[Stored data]

(** The start of [try_emplace], up to the constructor. *)
Lemma pool_claim_step a p :
  rel a p ->
  match PoolSpec.claim C a with
  | Ret (Some i) a1 => ostat a1 !! i = Some Building /\ ostat a !! i = Some Free /\ (forall j, j <> i -> ostat a1 !! j = ostat a !! j) /\
      exists p1, rel a1 p1 /\ forall K, ObjectPool.try_emplace C base slot_size K p =
        (guarded (let! v := K in ObjectPool.construct (Z.of_nat i) v) (ObjectPool.release_on_unwind C (Z.of_nat i)) ;;;
         ret (ObjectPool.slot_ptr base slot_size (Z.of_nat i))) p1
  | Ret None a1 => a1 = a /\ forall K, ObjectPool.try_emplace C base slot_size K p = Ret 0 p
  | _ => False
  end.
Proof.
  intros Hr. pose proof link_bits_enough. unfold PoolSpec.claim. destruct (ofree a) as [|i q] eqn:Hq.
  - pose proof Hr as []. rewrite Hq in rel_chain0. cbn in rel_chain0. destruct rel_unused0 as [Eu Hu].
    destruct (Nat.ltb_spec (ounused a) nC) as [Hlt|Hge].
    + assert (ostat a !! ounused a = Some Free) as Hs by (apply rel_free0; right; lia).
      destruct (live_set p _ _ rel_live0 Hlt) as (ws & Ew & Hw). pose proof (size_step _ _ _ _ Hr Hs) as [Hz Hz']. cbn in Hz.
      split; [apply list_lookup_insert_eq; lia|]. split; [done|]. split; [intros j Hj; by apply list_lookup_insert_ne|].
      eexists. split; [by apply (claim_unused a p Hr Hq Hlt ws)|]. intros K'. unfold ObjectPool.try_emplace. mstep. mstep.
      rewrite rel_chain0, Eu. cbn [Z.eqb negb]. rewrite (proj2 (Z.ltb_lt _ _)) by lia.
      rewrite (bind_Ret _ _ _ (Some (Z.of_nat (ounused a))) (ObjectPool.set_unused (Z.of_nat (ounused a) + 1) p))
        by (mstep; by rewrite Z.mod_small by lia).
      rewrite (bind_Ret _ _ _ tt (ObjectPool.set_live ws (ObjectPool.set_unused (Z.of_nat (ounused a) + 1) p)))
        by (unfold ObjectPool.on_live in *; cbn; by destruct (Bitset.set _ _ _); simplify_eq).
      mstep. cbn [ObjectPool.size_ ObjectPool.set_live ObjectPool.set_unused]. by rewrite wrap_small by lia.
    + split; [done|]. intros K'. unfold ObjectPool.try_emplace. mstep. mstep. rewrite rel_chain0, Eu. cbn [Z.eqb negb].
      rewrite (proj2 (Z.ltb_ge _ _)) by lia. done.
  - destruct (claim_freed a p i q Hr Hq) as (next & Eh & Hl & Hrel). pose proof Hr as [].
    assert (ostat a !! i = Some Free) as Hs by (apply rel_free0; left; rewrite Hq; by left).
    destruct (rel_slot _ _ _ _ Hr Hs) as [Hi Hi']. pose proof (size_step _ _ _ _ Hr Hs) as [Hz Hz']. cbn in Hz.
    destruct (live_set p _ _ rel_live0 Hi) as (ws & Ew & Hw).
    split; [apply list_lookup_insert_eq; lia|]. split; [done|]. split; [intros j Hj; by apply list_lookup_insert_ne|].
    eexists. split; [by apply (Hrel ws)|]. intros K'. unfold ObjectPool.try_emplace. mstep. mstep. rewrite Eh.
    replace (Z.of_nat i + 1 - 1) with (Z.of_nat i) by lia. rewrite (proj2 (Z.eqb_neq _ _)) by lia. cbn [negb].
    rewrite (bind_Ret _ _ _ (Some (Z.of_nat i)) (ObjectPool.set_free_head next p))
      by (rewrite (bind_Ret _ _ _ next p); [done|unfold ObjectPool.link; by rewrite Nat2Z.id, Hl]).
    rewrite (bind_Ret _ _ _ tt (ObjectPool.set_live ws (ObjectPool.set_free_head next p)))
      by (unfold ObjectPool.on_live in *; cbn; by destruct (Bitset.set _ _ _); simplify_eq).
    mstep. cbn [ObjectPool.size_ ObjectPool.set_live ObjectPool.set_free_head]. by rewrite wrap_small by lia.
Qed.

Lemma not_pending_free : ~ pending (Free : status T).
Proof. intros [?|[? ?]]; done. Qed.
Lemma not_pending_live (v : T) : ~ pending (Live v).
Proof. intros [?|[? ?]]; done. Qed.
#[local] Hint Resolve not_pending_free not_pending_live : core.

Lemma try_emplace_alike K' K : sim K' K -> sim (PoolSpec.try_emplace C base slot_size K') (ObjectPool.try_emplace C base slot_size K).
Proof.
  intros HK a p Hr. pose proof (pool_claim_step a p Hr) as Hc. unfold PoolSpec.try_emplace, bind at 1.
  destruct (PoolSpec.claim C a) as [[i|] a1| | | |]; try done.
  2: { destruct Hc as [-> E]. rewrite E. cbn. split_and!; [done|done|apply minds_refl]. }
  destruct Hc as (Hb & Hs & Ho & p1 & Hr1 & E). rewrite E. specialize (HK a1 p1 Hr1). unfold bind, guarded.
  destruct (K' a1) as [v a2|a2| | |], (K p1) as [y p2|p2| | |]; cbn in HK; try done.
  - destruct HK as (-> & Hr2 & Hm). pose proof (minds_at _ _ _ _ Hm Hb ltac:(by left)) as Hb2.
    destruct (construct_step a2 p2 i v Hr2 Hb2) as (p3 & E3 & Hr3). rewrite E3. cbn. split_and!; [done|done|].
    by apply (minds_around a a1 a2 _ i Free (Live v)).
  - destruct HK as (Hr2 & Hm). pose proof (minds_at _ _ _ _ Hm Hb ltac:(by left)) as Hb2.
    destruct (unwind_step a2 p2 i Hr2 Hb2) as (p3 & E3 & Hr3). rewrite E3. cbn. split_and!; [done|].
    by apply (minds_around a a1 a2 _ i Free Free).
Qed.
(* ===== verification/IntrusiveList.v ===== *)
(** * [intrusive_list]

    [include/metl/intrusive_list.hpp] and [include/metl/detail/dlist_link.hpp]: lists
    that link objects of the caller.

    A link lives at an address: the head of a list, or the hook of an element.  The
    state is the links that are alive and the [size_] of each list; using a link that
    is not alive, or a null pointer, is [Fault]. *)

From Stdlib Require Import ZArith Lia.
From stdpp Require Import base numbers list option gmap tactics.
From S2P Require Import Prelude.
Local Open Scope Z_scope.

(** The address of a link; a list is known by its number. *)
Inductive addr : Set := Head (l : nat) | Node (n : nat).
#[export] Instance addr_eq_dec : EqDecision addr.
Proof. solve_decision. Defined.
#[export] Instance addr_countable : Countable addr.
Proof.
  refine (inj_countable' (fun a => match a with Head l => inl l | Node n => inr n end)
    (fun s => match s with inl l => Head l | inr n => Node n end) _); by intros [].
Defined.

Record dlink : Set := mk_dlink { next : option addr; prev : option addr; owner : option nat }.
Record dworld : Set := mk_dworld { links : gmap addr dlink; sizes : gmap nat Z }.

Module DList.
Section dlist.
  Context `{SizeT} (h : hardening).
  Abbreviation MD := (M dworld).

Definition read (a : addr) : MD dlink := fun w => match links w !! a with Some k => Ret k w | None => Fault end.
Definition write (a : addr) (k : dlink) : MD unit := fun w =>
  match links w !! a with Some _ => Ret tt (mk_dworld (<[a := k]> (links w)) (sizes w)) | None => Fault end.
Definition deref (p : option addr) : MD addr := match p with Some a => ret a | None => fault end.

Definition set_next (a : addr) (p : option addr) : MD unit := let! k := read a in write a (mk_dlink p (prev k) (owner k)).
Definition set_prev (a : addr) (p : option addr) : MD unit := let! k := read a in write a (mk_dlink (next k) p (owner k)).
Definition set_owner (a : addr) (o : option nat) : MD unit := let! k := read a in write a (mk_dlink (next k) (prev k) o).

(** *** [detail/dlist_link.hpp] *)

Definition dlist_link_before (pos node : addr) : MD unit :=
  set_next node (Some pos) ;;;
  let! k := read pos in
  set_prev node (prev k) ;;;
  let! k := read pos in
  let! before := deref (prev k) in
  set_next before (Some node) ;;;
  set_prev pos (Some node).

Definition dlist_unlink (node : addr) : MD unit :=
  let! k := read node in
  let! before := deref (prev k) in
  set_next before (next k) ;;;
  let! k := read node in
  let! after := deref (next k) in
  set_prev after (prev k) ;;;
  set_next node None ;;;
  set_prev node None.

(** *** [list_hook] *)

(** A hook that is constructed, by whichever constructor, is in no list; storage that
    holds a live hook is not constructed over. *)
Definition construct_hook (n : nat) : MD unit := fun w =>
  match links w !! Node n with
  | None => Ret tt (mk_dworld (<[Node n := mk_dlink None None None]> (links w)) (sizes w))
  | Some _ => Fault
  end.
Definition assign_hook (n other : nat) : MD unit := read (Node n) ;;; read (Node other) ;;; ret tt.
Definition destroy_hook (n : nat) : MD unit :=
  let! k := read (Node n) in
  metl_harden (match owner k with None => true | Some _ => false end) ;;;
  modify (fun w => mk_dworld (delete (Node n) (links w)) (sizes w)).
Definition is_linked (n : nat) : MD bool :=
  let! k := read (Node n) in ret (match owner k with Some _ => true | None => false end).

(** *** [intrusive_list] *)

Definition get_size (l : nat) : MD Z := fun w => match sizes w !! l with Some n => Ret n w | None => Fault end.
Definition set_size (l : nat) (n : Z) : MD unit := fun w =>
  match sizes w !! l with Some _ => Ret tt (mk_dworld (links w) (<[l := wrap n]> (sizes w))) | None => Fault end.

Definition construct_list (l : nat) : MD unit := fun w =>
  match sizes w !! l with
  | None => Ret tt (mk_dworld (<[Head l := mk_dlink (Some (Head l)) (Some (Head l)) (Some l)]> (links w)) (<[l := 0]> (sizes w)))
  | Some _ => Fault
  end.

Definition empty (l : nat) : MD bool := let! k := read (Head l) in ret (bool_decide (next k = Some (Head l))).
Definition size (l : nat) : MD Z := get_size l.

(** A reference to an element; the head is none. *)
Definition value_of (p : option addr) : MD nat := match p with Some (Node n) => ret n | _ => fault end.
Definition front (l : nat) : MD nat :=
  let! e := empty l in metl_assert h (negb e) ;;; let! k := read (Head l) in value_of (next k).
Definition back (l : nat) : MD nat :=
  let! e := empty l in metl_assert h (negb e) ;;; let! k := read (Head l) in value_of (prev k).

(** An iterator is its [node_]. *)
Definition begin_ (l : nat) : MD (option addr) := let! k := read (Head l) in ret (next k).
Definition end_ (l : nat) : option addr := Some (Head l).
Definition advance (it : option addr) : MD (option addr) := let! a := deref it in let! k := read a in ret (next k).
Definition retreat (it : option addr) : MD (option addr) := let! a := deref it in let! k := read a in ret (prev k).

Definition in_this_list (l : nat) (pos : option addr) : MD bool :=
  match pos with
  | None => ret false
  | Some a => let! k := read a in ret (bool_decide (owner k = Some l))
  end.

Definition unlink (l : nat) (node : addr) : MD unit :=
  dlist_unlink node ;;;
  set_owner node None ;;;
  let! n := get_size l in set_size l (n - 1).

Definition insert (l : nat) (pos : option addr) (value : nat) : MD (option addr) :=
  let node := Node value in
  let! k := read node in
  metl_harden (match owner k with None => true | Some _ => false end) ;;;
  let! here := in_this_list l pos in
  metl_harden here ;;;
  let! a := deref pos in
  dlist_link_before a node ;;;
  set_owner node (Some l) ;;;
  let! n := get_size l in set_size l (n + 1) ;;;
  ret (Some node).

Definition push_front (l value : nat) : MD unit := let! b := begin_ l in insert l b value ;;; ret tt.
Definition push_back (l value : nat) : MD unit := insert l (end_ l) value ;;; ret tt.

Definition erase_at (l : nat) (pos : option addr) : MD (option addr) :=
  let! here := in_this_list l pos in
  metl_harden here ;;;
  let! a := deref pos in
  metl_harden (negb (bool_decide (a = Head l))) ;;;
  let! k := read a in
  unlink l a ;;;
  ret (next k).

Definition pop_front (l : nat) : MD unit := let! b := begin_ l in erase_at l b ;;; ret tt.
Definition pop_back (l : nat) : MD unit := let! k := read (Head l) in erase_at l (prev k) ;;; ret tt.

Definition erase (l value : nat) : MD unit :=
  let! k := read (Node value) in
  metl_harden (bool_decide (owner k = Some l)) ;;;
  unlink l (Node value).

Definition splice (l : nat) (pos : option addr) (other : nat) (it : option addr) : MD unit :=
  let! here := in_this_list l pos in
  metl_harden here ;;;
  let! there := in_this_list other it in
  metl_harden there ;;;
  let! a := deref it in
  metl_harden (negb (bool_decide (a = Head other))) ;;;
  let! k := read a in
  if bool_decide (pos = Some a) || bool_decide (pos = next k) then ret tt
  else
    dlist_unlink a ;;;
    let! p := deref pos in
    dlist_link_before p a ;;;
    if bool_decide (other = l) then ret tt
    else
      set_owner a (Some l) ;;;
      let! n := get_size other in set_size other (n - 1) ;;;
      let! n := get_size l in set_size l (n + 1).

Fixpoint clear_loop (fuel : nat) (l : nat) : MD unit :=
  let! k := read (Head l) in
  if bool_decide (next k = Some (Head l)) then ret tt
  else match fuel with
  | O => fun _ => Spin
  | S fuel' => let! a := deref (next k) in unlink l a ;;; clear_loop fuel' l
  end.
Definition clear (l : nat) : MD unit := let! n := get (fun w => base.size (links w)) in clear_loop n l.

Definition destroy_list (l : nat) : MD unit :=
  clear l ;;; modify (fun w => mk_dworld (delete (Head l) (links w)) (delete l (sizes w))).
End dlist.
End DList.
Lemma sims_idle call call' turns rounds most :
  (forall t p, sims (call t p) (call' t p)) -> sims (Programs.idle_loop call turns rounds most) (Programs.idle_loop call' turns rounds most).
Proof.
  intros Hcall. revert rounds. induction turns as [|turns IH]; intros rounds; cbn [Programs.idle_loop]; (apply sims_bind; [apply sims_size|]); intros n; destruct (_ && _).
  2, 4: apply sims_ret.
  - by intros s i Hr.
  - apply sims_bind; [by apply sims_run_once|]. intros _. apply IH.
Qed.
Lemma sims_exec_with call call' c : (forall t p, sims (call t p) (call' t p)) -> sims (Programs.exec_with h call c) (Programs.exec_with h call' c).
Proof.
  intros Hcall. induction c as [more|f k IH|must t fn k IH|t k IH|t k IH|k IH|k IH|most k IH]; cbn [Programs.exec_with]; [apply sims_ret|..]; (apply sims_bind; [|intros ?; apply IH]).
  - apply sims_local.
  - destruct must; [|apply sims_try_attach]. unfold Programs.attach_checked. apply sims_bind; [apply sims_try_attach|]. intros a. apply sims_bind; [apply sims_assert|]. intros _. apply sims_ret.
  - apply sims_detach.
  - apply sims_is_attached.
  - apply sims_size.
  - by apply sims_run_once.
  - by apply sims_idle.
Qed.
Lemma sims_call body fuel t p : sims (Programs.call h body fuel t p) (Programs.call h body fuel t p).
Proof.
  revert t p. induction fuel as [|fuel IH]; intros t p; cbn [Programs.call]; [by intros s i Hr|]. apply sims_bind; [apply sims_note|]. intros _. by apply sims_exec_with.
Qed.
Lemma sims_exec body fuel c : sims (Programs.exec h body fuel c) (Programs.exec h body fuel c).
Proof. apply sims_exec_with. intros t p. apply sims_call. Qed.
Lemma fresh_related x : related (Scheduler.fresh C x) (Ideal.i_fresh x).
Proof.
  pose proof (capacity_bounds C). exists (fun _ => 0). split; cbn; try done; try lia; [by apply vec_init|..|by constructor]; intros;
    match goal with Hx : _ ∈ _ |- _ => by apply elem_of_nil in Hx end.
Qed.
End simulation.
Lemma found_next (kept : list (ientry Task P)) e rest : NoDup (i_id <$> kept ++ e :: rest) ->
  index_of (Ideal.is_id (i_id e)) (kept ++ e :: rest) = Some (length kept).
Proof.
  induction kept as [|k kept IH]; cbn; [unfold Ideal.is_id; by rewrite Nat.eqb_refl|]. intros [Hk Hnd]%list.NoDup_cons. rewrite (IH Hnd).
  unfold Ideal.is_id. destruct (Nat.eqb_spec (i_id k) (i_id e)) as [E|]; [|done]. destruct Hk. rewrite E. apply list_elem_of_fmap_2, elem_of_app. right. by left.
Qed.
Lemma poll_each_exact fuel rest kept still i :
  i_tasks i = kept ++ rest -> NoDup (i_id <$> i_tasks i) ->
  Ideal.i_poll_each (Programs.call h body (S fuel)) rest still i =
    Ret (still + Z.of_nat (length (turn pair_of rest (i_client i)).1))
      (mk_ideal (kept ++ (turn pair_of rest (i_client i)).1) (i_next i) (i_rounds i) (turn pair_of rest (i_client i)).2 (i_polls i ++ (pair_of <$> rest))).
Proof.
  revert kept still i. induction rest as [|e rest IH]; intros kept still i Et Hnd; cbn [Ideal.i_poll_each turn fmap list_fmap].
  { unfold ret. cbn. rewrite Z.add_0_r. destruct i; cbn in *. by rewrite Et, !app_nil_r. }
  pose proof (found_next kept e rest ltac:(by rewrite <- Et)) as Ef. mstep. unfold Ideal.has. rewrite Et, Ef. rewrite (bind_Ret _ _ _ _ _ (call_passive fuel (i_task e) (i_poll e) i)).
  change (body (pair_of e).2 (pair_of e).1) with (body (i_poll e) (i_task e)). destruct (eval (body (i_poll e) (i_task e)) (i_client i)) as [more x1]. cbn [fst snd].
  destruct more.
  - rewrite (IH (kept ++ [e]) (still + 1) (moved_on i x1 _)); [|cbn; by rewrite <- app_assoc|done]. cbn [moved_on i_client i_next i_rounds i_polls]. destruct (turn pair_of rest x1) as [r x2]. cbn [fst snd length].
    rewrite <- !app_assoc. f_equal. lia.
  - mstep. unfold Ideal.without. cbn [moved_on i_tasks]. rewrite Et, Ef. assert (delete (length kept) (kept ++ e :: rest) = kept ++ rest) as Ed by (by rewrite delete_middle).
    rewrite Ed, (IH kept still); [|done|cbn]; [cbn; destruct (turn pair_of rest x1) as [r x2]; cbn [fst snd]; by rewrite <- app_assoc|].
    eapply sublist_NoDup; [exact Hnd|]. rewrite Et. apply fmap_sublist, sublist_app; [done|by apply sublist_cons].
Qed.
Lemma round_exact fuel i : NoDup (i_id <$> i_tasks i) ->
  Ideal.i_run_once (Programs.call h body (S fuel)) i =
    Ret (Z.of_nat (length (turn pair_of (i_tasks i) (i_client i)).1))
      (mk_ideal (turn pair_of (i_tasks i) (i_client i)).1 (i_next i) (i_rounds i) (turn pair_of (i_tasks i) (i_client i)).2 (i_polls i ++ (pair_of <$> i_tasks i))).
Proof.
  intros Hnd. unfold Ideal.i_run_once. do 3 mstep. erewrite bind_Ret; [|by apply (poll_each_exact fuel (i_tasks i) [])]. mstep. done.
Qed.
Lemma turn_sublist {A} (pr : A -> Task * P) l x : (turn pr l x).1 `sublist_of` l.
Proof.
  revert x. induction l as [|e l IH]; intros x; [done|]. cbn. destruct (eval _ _) as [more x1]. specialize (IH x1). destruct (turn pr l x1) as [r x2]. cbn in *.
  destruct more; cbn; by constructor.
Qed.
(** What the table holds and the client knows, once the polls are over. *)
Definition view i : list (Task * P) * X := (pair_of <$> i_tasks i, i_client i).
Lemma round_view fuel i : NoDup (i_id <$> i_tasks i) ->
  exists i', Ideal.i_run_once (Programs.call h body (S fuel)) i = Ret (Z.of_nat (length (view i').1)) i' /\ NoDup (i_id <$> i_tasks i') /\
    view i' = turn (fun e => e) (view i).1 (view i).2 /\ i_polls i' = i_polls i ++ (view i).1.
Proof.
  intros Hnd. set (r := turn pair_of (i_tasks i) (i_client i)). exists (mk_ideal r.1 (i_next i) (i_rounds i) r.2 (i_polls i ++ (pair_of <$> i_tasks i))).
  split_and!; [rewrite round_exact by done; unfold view; cbn [fst i_tasks]; by rewrite length_fmap| | |done].
  - cbn. eapply sublist_NoDup; [exact Hnd|]. apply fmap_sublist, turn_sublist.
  - unfold view. cbn. by rewrite turn_fmap.
Qed.
Lemma idle_view fuel n rounds most i :
  NoDup (i_id <$> i_tasks i) -> 0 <= rounds -> rounds + Z.of_nat n = most -> most < 2 ^ size_bits ->
  exists (k : nat) i', Programs.idle_loop (Programs.call h body (S fuel)) n rounds most i = Ret (rounds + Z.of_nat k) i' /\
    (k <= n)%nat /\ view i' = turns k (view i).1 (view i).2 /\ (k = n \/ (view i').1 = []).
Proof.
  revert rounds i. induction n as [|n IH]; intros rounds i Hnd Hr Hm Hb; cbn [Programs.idle_loop]; unfold the_ideal at 1; cbn [tt_size Ideal.ideal_table]; unfold Ideal.i_size; mstep.
  { zbool. cbn [andb]. exists O, i. split_and!; [unfold ret; f_equal; lia|done|reflexivity|by left]. }
  destruct (Z.ltb_spec 0 (Z.of_nat (length (i_tasks i)))) as [Hlt|Hge].
  - zbool. cbn [andb]. destruct (round_view fuel i Hnd) as (i1 & E1 & Hnd1 & Hv1 & _). erewrite bind_Ret; [|exact E1].
    destruct (IH (rounds + 1) i1 Hnd1 ltac:(lia) ltac:(lia) Hb) as (k & i2 & E2 & Hk & Hv2 & Hend). exists (S k), i2. rewrite E2. split_and!; [f_equal; lia|lia| |destruct Hend; [left; lia|by right]].
    rewrite Hv2. unfold turns. rewrite Nat.iter_succ_r. by rewrite <- surjective_pairing, Hv1, <- surjective_pairing.
  - rewrite andb_false_r. exists O, i. split_and!; [unfold ret; f_equal; lia|lia|reflexivity|right]. unfold view. cbn. by destruct (i_tasks i).
Qed.

(** C14. With polls that leave the table alone, a round polls every attached task once, in
    the order in which they were attached, keeps exactly those that want more, and
    returns their number; [run_until_idle] ends, after [max_rounds] rounds or with no
    task left. *)
Theorem scheduler_round_exact depth c x a s l fuel most :
  Programs.exec h body depth c (Scheduler.fresh C x) = Ret a s -> attached s = called <$> l -> 0 <= most < 2 ^ size_bits ->
  (exists s', Scheduler.run_once h C (Programs.call h body (S fuel)) s = Ret (Z.of_nat (length (turn (fun e => e) l (client s)).1)) s' /\
     attached s' = called <$> (turn (fun e => e) l (client s)).1 /\ client s' = (turn (fun e => e) l (client s)).2 /\ polls s' = polls s ++ l) /\
  exists (k : nat) s', Programs.run_until_idle (Programs.call h body (S fuel)) most s = Ret (Z.of_nat k) s' /\ Z.of_nat k <= most /\
     attached s' = called <$> (turns k l (client s)).1 /\ client s' = (turns k l (client s)).2 /\ (Z.of_nat k = most \/ attached s' = []).
Proof.
  intros Es El Hm. pose proof (sims_exec h C body depth c _ _ (fresh_related C x)) as Hsim.
  change (table_of_scheduler h C) with the_table in Hsim. change (table_of_ideal C) with the_ideal in Hsim. rewrite Es in Hsim.
  destruct (Programs.exec h body depth c (Ideal.i_fresh x)) as [a' i| | | |]; try done. destruct Hsim as (_ & (b & Hs) & _).
  assert (l = pair_of <$> i_tasks i) as ->.
  { rewrite (attached_shadow b s i Hs) in El. assert (Inj (=) (=) called) as Hinj by (intros [] [] E; by injection E as -> ->).
    by apply (inj (fmap (M := list) called)) in El. }
  rewrite (sh_client _ _ _ _ Hs), (sh_polls _ _ _ _ Hs). pose proof (sh_apart _ _ _ _ Hs) as Hnd. split.
  - destruct (round_view fuel i Hnd) as (i' & E & _ & Hv & Hp). pose proof (sims_run_once h C (Programs.call h body (S fuel)) (Programs.call h body (S fuel)) (sims_call h C body (S fuel)) s i ltac:(by exists b)) as Hr.
    change (table_of_scheduler h C) with the_table in Hr. change (table_of_ideal C) with the_ideal in Hr. rewrite E in Hr.
    destruct (Scheduler.run_once h C _ s) as [r s'| | | |]; try done. destruct Hr as (-> & (b' & Hs') & _). exists s'.
    change (pair_of <$> i_tasks i) with (view i).1. change (i_client i) with (view i).2. rewrite <- Hv.
    split_and!; [done|by apply (attached_shadow b')|apply (sh_client _ _ _ _ Hs')|by rewrite (sh_polls _ _ _ _ Hs')].
  - destruct (idle_view fuel (Z.to_nat most) 0 most i Hnd ltac:(lia) ltac:(lia) ltac:(lia)) as (k & i' & E & Hk & Hv & Hend).
    pose proof (sims_idle h C (Programs.call h body (S fuel)) (Programs.call h body (S fuel)) (Z.to_nat most) 0 most (sims_call h C body (S fuel)) s i ltac:(by exists b)) as Hr.
    change (table_of_scheduler h C) with the_table in Hr. change (table_of_ideal C) with the_ideal in Hr. rewrite E in Hr. unfold Programs.run_until_idle.
    destruct (Programs.idle_loop _ _ _ _ s) as [r s'| | | |]; try done. destruct Hr as (-> & (b' & Hs') & _). exists k, s'.
    change (pair_of <$> i_tasks i) with (view i).1. change (i_client i) with (view i).2. rewrite <- Hv, (attached_shadow b' s' i' Hs').
    split_and!; [done|lia|done|apply (sh_client _ _ _ _ Hs')|destruct Hend as [->|Hend]; [left; lia|right; unfold view in Hend; cbn in Hend; by rewrite Hend]].
Qed.
End passive_polls.
End claims.

(** ** Two tasks *)
Section example.
  #[local] Existing Instance size_t_32.
#[local] Instance capacity_2 : CapacityOk 2 := conj (Z.le_0_2 : 0 <= 2) eq_refl.

(** Function 0 counts the client's number down and goes on while it is positive; function 1
    detaches its own task, attaches it again with function 0, and runs a round. *)
Definition polling (p : nat) (t : nat) : task_code nat nat Z :=
  match p with
  | O => TLocal (fun x => x - 1) (fun x => TReturn (0 <? x))
  | _ => TDetach t (fun _ => TAttach true t (Some O) (fun _ => TRunOnce (fun _ => TReturn false)))
  end.
Definition counting_down (p t : nat) : task_code nat nat Z := TLocal (fun x => x - 1) (fun x => TReturn (0 <? x)).
Definition two_tasks : task_code nat nat Z :=
  TAttach true 7%nat (Some 1%nat) (fun _ => TAttach false 8%nat (Some O) (fun _ => TRunOnce (fun _ => TRunUntilIdle 10 (fun _ => TReturn true)))).
Definition run_two : outcome (scheduler nat nat Z) bool :=
  Programs.exec (table := Scheduler.scheduler_table HARDENING_FAST 2) HARDENING_FAST polling 3 two_tasks (Scheduler.fresh 2 4).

Instructions to follow —
Write out exactly the lines that fall from the line with "mstep. rewrite rel_chain0, Eu. cbn [Z.eqb negb]." to the line with "rewrite (proj2 (Z.ltb_ge" in the records above, keeping both ends.

Problem solution —
    + split; [done|]. intros K'. unfold ObjectPool.try_emplace. mstep. mstep. rewrite rel_chain0, Eu. cbn [Z.eqb negb].
      rewrite (proj2 (Z.ltb_ge _ _)) by lia. done.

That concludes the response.